▶ What you need to do
Your task is to show every line in the listing below that includes "exact".

▶ Extracted records
┌────────

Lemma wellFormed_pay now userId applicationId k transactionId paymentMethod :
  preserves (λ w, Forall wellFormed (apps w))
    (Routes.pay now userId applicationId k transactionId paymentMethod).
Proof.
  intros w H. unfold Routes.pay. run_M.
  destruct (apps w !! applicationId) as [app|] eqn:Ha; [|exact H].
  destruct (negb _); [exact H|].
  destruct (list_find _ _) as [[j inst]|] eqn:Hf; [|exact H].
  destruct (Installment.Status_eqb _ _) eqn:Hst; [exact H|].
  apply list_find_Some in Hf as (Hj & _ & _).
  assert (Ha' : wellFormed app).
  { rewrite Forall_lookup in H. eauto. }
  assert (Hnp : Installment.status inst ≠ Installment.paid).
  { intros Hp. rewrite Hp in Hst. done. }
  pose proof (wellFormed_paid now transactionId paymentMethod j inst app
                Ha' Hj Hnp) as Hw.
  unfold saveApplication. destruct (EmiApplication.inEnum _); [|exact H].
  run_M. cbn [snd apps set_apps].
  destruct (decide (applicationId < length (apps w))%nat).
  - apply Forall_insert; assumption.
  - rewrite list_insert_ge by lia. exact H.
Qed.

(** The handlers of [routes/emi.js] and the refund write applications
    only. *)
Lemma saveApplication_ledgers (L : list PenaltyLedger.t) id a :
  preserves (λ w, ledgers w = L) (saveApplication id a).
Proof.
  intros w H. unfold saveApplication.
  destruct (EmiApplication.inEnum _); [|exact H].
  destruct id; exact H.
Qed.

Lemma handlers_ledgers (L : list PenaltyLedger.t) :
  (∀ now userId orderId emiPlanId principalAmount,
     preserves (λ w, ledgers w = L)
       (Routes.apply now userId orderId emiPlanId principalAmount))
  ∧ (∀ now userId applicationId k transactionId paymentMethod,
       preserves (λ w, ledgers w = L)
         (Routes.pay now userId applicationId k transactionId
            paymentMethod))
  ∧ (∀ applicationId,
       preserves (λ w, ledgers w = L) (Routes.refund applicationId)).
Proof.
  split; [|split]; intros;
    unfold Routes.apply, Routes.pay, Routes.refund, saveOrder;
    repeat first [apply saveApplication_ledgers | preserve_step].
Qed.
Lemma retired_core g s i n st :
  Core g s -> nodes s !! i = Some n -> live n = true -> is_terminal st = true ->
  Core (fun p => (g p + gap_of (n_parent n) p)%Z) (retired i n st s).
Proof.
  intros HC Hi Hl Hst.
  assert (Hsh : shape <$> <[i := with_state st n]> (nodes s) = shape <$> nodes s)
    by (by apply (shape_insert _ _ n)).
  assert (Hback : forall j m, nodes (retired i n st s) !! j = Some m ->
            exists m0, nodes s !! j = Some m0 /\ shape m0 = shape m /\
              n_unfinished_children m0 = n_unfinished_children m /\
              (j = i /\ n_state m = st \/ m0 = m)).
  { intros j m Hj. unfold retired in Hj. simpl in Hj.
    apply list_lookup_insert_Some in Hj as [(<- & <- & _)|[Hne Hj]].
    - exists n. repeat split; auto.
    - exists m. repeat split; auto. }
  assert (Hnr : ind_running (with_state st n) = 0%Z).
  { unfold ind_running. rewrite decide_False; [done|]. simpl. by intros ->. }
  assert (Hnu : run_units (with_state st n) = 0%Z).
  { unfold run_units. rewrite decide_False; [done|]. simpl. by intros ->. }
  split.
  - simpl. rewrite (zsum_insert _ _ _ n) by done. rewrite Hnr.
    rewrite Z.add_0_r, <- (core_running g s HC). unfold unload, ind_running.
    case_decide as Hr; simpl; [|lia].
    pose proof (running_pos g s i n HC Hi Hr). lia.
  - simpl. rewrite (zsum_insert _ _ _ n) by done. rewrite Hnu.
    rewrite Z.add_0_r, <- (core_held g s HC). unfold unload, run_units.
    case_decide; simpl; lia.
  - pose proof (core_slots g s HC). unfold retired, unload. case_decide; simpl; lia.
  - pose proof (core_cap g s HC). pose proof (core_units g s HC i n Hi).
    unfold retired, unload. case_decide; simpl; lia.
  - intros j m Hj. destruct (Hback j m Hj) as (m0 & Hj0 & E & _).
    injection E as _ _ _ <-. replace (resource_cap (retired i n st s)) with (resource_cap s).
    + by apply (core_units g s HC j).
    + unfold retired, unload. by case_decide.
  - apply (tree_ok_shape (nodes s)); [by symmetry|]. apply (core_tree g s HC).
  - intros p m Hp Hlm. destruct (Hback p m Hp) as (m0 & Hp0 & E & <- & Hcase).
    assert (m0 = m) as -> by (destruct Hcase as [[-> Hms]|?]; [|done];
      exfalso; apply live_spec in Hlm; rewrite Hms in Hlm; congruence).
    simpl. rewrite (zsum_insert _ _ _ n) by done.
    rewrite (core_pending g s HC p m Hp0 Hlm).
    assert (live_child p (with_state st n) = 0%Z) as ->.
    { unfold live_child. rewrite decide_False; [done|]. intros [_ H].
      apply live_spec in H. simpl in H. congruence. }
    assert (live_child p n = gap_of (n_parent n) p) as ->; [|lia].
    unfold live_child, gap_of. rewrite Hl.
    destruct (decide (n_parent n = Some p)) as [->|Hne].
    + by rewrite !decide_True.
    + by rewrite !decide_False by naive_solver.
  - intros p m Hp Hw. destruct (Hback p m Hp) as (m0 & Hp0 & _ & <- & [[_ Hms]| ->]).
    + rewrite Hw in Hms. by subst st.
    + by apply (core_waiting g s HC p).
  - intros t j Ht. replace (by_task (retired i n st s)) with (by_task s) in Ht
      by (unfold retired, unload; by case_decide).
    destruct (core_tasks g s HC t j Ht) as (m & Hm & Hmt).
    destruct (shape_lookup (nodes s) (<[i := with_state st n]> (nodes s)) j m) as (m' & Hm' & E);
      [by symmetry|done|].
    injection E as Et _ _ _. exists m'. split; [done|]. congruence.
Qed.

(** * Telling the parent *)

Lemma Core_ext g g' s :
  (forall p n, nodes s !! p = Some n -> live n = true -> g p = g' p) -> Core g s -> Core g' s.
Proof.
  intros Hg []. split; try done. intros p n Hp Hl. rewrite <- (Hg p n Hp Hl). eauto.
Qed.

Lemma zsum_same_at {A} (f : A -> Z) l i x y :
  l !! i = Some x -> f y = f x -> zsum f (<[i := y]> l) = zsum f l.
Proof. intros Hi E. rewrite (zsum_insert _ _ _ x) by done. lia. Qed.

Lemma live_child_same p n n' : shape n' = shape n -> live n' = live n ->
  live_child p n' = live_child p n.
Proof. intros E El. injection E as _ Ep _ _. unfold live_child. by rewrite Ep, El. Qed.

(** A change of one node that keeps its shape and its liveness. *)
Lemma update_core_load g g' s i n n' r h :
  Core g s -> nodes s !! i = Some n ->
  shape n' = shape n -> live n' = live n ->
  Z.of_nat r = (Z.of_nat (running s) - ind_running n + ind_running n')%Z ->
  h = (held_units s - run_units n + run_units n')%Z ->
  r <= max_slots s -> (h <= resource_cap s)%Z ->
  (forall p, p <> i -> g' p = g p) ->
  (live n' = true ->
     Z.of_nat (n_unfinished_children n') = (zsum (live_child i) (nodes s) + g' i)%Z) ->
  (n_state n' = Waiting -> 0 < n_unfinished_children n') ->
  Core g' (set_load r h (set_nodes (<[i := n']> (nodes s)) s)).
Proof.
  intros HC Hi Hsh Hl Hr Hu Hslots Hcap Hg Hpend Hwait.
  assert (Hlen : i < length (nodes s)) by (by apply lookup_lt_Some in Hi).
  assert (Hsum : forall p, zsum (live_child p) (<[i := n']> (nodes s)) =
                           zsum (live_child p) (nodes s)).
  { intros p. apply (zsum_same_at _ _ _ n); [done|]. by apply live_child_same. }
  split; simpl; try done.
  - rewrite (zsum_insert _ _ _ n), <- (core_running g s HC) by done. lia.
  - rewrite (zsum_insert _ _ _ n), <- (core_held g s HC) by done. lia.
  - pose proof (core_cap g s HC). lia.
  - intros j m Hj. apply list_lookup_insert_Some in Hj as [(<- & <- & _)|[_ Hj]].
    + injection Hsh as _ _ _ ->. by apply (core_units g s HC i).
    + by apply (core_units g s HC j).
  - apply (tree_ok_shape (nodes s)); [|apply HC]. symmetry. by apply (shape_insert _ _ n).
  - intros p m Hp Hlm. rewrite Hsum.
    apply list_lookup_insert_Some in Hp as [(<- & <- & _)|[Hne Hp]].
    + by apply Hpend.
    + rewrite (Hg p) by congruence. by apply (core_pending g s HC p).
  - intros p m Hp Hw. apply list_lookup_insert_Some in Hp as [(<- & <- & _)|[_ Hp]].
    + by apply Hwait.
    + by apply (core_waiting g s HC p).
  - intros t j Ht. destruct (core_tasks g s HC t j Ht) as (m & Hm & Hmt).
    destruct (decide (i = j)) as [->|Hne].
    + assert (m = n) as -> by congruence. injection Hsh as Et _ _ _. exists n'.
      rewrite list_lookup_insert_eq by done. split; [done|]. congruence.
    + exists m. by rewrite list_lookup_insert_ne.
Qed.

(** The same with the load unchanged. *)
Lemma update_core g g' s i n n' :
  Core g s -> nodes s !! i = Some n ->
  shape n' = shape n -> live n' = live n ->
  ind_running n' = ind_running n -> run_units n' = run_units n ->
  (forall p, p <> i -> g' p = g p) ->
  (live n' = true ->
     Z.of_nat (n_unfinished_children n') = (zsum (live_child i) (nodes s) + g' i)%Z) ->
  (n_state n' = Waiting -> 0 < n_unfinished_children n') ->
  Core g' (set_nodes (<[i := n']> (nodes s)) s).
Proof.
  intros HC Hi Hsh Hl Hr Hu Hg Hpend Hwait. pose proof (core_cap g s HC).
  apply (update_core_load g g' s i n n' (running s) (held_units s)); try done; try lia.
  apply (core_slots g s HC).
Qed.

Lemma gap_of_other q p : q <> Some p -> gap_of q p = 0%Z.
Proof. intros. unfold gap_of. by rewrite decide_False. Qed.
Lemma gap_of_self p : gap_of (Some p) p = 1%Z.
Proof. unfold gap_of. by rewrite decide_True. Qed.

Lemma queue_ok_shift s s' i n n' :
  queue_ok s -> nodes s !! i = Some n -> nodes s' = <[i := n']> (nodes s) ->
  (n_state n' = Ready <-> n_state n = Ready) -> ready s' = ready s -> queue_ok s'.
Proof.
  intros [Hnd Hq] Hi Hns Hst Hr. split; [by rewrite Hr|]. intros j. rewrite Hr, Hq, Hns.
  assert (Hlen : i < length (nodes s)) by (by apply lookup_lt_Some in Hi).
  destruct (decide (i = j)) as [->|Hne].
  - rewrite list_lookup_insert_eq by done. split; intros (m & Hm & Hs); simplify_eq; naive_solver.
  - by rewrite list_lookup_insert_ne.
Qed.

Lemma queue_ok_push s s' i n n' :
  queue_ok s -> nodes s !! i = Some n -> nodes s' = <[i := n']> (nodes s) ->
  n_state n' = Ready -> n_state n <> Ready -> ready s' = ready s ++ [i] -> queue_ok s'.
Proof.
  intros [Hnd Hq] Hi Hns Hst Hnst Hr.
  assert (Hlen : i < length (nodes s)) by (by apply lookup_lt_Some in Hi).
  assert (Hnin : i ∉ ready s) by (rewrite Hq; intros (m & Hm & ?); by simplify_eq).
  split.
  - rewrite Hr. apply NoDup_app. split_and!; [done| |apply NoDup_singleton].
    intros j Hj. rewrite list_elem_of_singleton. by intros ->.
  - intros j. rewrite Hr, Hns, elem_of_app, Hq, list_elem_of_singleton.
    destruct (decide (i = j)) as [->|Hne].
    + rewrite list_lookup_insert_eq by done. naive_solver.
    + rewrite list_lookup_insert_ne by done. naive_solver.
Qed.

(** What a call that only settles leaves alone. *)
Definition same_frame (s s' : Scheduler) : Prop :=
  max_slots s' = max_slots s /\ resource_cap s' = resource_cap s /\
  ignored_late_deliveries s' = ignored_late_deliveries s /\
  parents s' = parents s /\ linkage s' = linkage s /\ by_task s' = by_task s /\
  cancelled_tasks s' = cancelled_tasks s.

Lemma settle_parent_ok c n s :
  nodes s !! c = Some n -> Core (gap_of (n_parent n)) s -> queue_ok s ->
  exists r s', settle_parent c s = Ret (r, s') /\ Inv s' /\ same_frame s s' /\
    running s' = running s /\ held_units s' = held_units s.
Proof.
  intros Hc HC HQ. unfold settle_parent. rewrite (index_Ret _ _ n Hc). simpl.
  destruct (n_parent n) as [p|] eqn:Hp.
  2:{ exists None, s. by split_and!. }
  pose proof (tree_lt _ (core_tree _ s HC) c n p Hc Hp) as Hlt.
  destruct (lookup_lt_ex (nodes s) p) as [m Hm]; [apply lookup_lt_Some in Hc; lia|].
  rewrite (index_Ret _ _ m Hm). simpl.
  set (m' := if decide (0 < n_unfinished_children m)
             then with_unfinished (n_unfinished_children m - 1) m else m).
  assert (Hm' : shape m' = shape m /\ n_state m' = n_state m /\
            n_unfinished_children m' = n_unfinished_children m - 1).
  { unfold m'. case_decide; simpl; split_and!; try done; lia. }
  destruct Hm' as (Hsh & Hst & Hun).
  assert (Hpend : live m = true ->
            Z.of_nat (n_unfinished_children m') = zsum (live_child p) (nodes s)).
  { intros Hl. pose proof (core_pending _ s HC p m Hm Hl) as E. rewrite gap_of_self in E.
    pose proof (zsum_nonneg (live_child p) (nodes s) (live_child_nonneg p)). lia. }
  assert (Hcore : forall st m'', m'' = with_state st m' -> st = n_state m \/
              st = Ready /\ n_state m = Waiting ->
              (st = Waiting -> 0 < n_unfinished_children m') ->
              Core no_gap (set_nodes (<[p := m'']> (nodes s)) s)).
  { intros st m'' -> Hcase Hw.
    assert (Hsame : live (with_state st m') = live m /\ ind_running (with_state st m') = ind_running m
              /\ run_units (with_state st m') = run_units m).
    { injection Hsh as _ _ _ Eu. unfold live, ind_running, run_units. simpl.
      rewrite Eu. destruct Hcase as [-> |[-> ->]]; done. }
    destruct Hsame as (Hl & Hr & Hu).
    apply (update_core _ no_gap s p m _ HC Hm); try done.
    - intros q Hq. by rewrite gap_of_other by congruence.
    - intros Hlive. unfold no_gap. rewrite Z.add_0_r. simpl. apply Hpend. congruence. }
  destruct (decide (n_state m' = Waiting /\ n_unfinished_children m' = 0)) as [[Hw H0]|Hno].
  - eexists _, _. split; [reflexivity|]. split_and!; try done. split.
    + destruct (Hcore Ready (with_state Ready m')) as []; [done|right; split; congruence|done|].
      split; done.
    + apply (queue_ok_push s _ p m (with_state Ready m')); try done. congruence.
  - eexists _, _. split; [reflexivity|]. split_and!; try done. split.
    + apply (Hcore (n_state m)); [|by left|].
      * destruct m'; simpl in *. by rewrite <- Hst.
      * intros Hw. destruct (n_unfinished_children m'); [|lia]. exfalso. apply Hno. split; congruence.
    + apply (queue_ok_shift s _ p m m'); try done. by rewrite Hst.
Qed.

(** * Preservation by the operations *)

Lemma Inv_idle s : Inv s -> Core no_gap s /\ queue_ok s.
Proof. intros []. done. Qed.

└────────

▶ Result below
  destruct (apps w !! applicationId) as [app|] eqn:Ha; [|exact H].
  destruct (negb _); [exact H|].
  destruct (list_find _ _) as [[j inst]|] eqn:Hf; [|exact H].
  destruct (Installment.Status_eqb _ _) eqn:Hst; [exact H|].
  unfold saveApplication. destruct (EmiApplication.inEnum _); [|exact H].
  - rewrite list_insert_ge by lia. exact H.
  destruct (EmiApplication.inEnum _); [|exact H].
  destruct id; exact H.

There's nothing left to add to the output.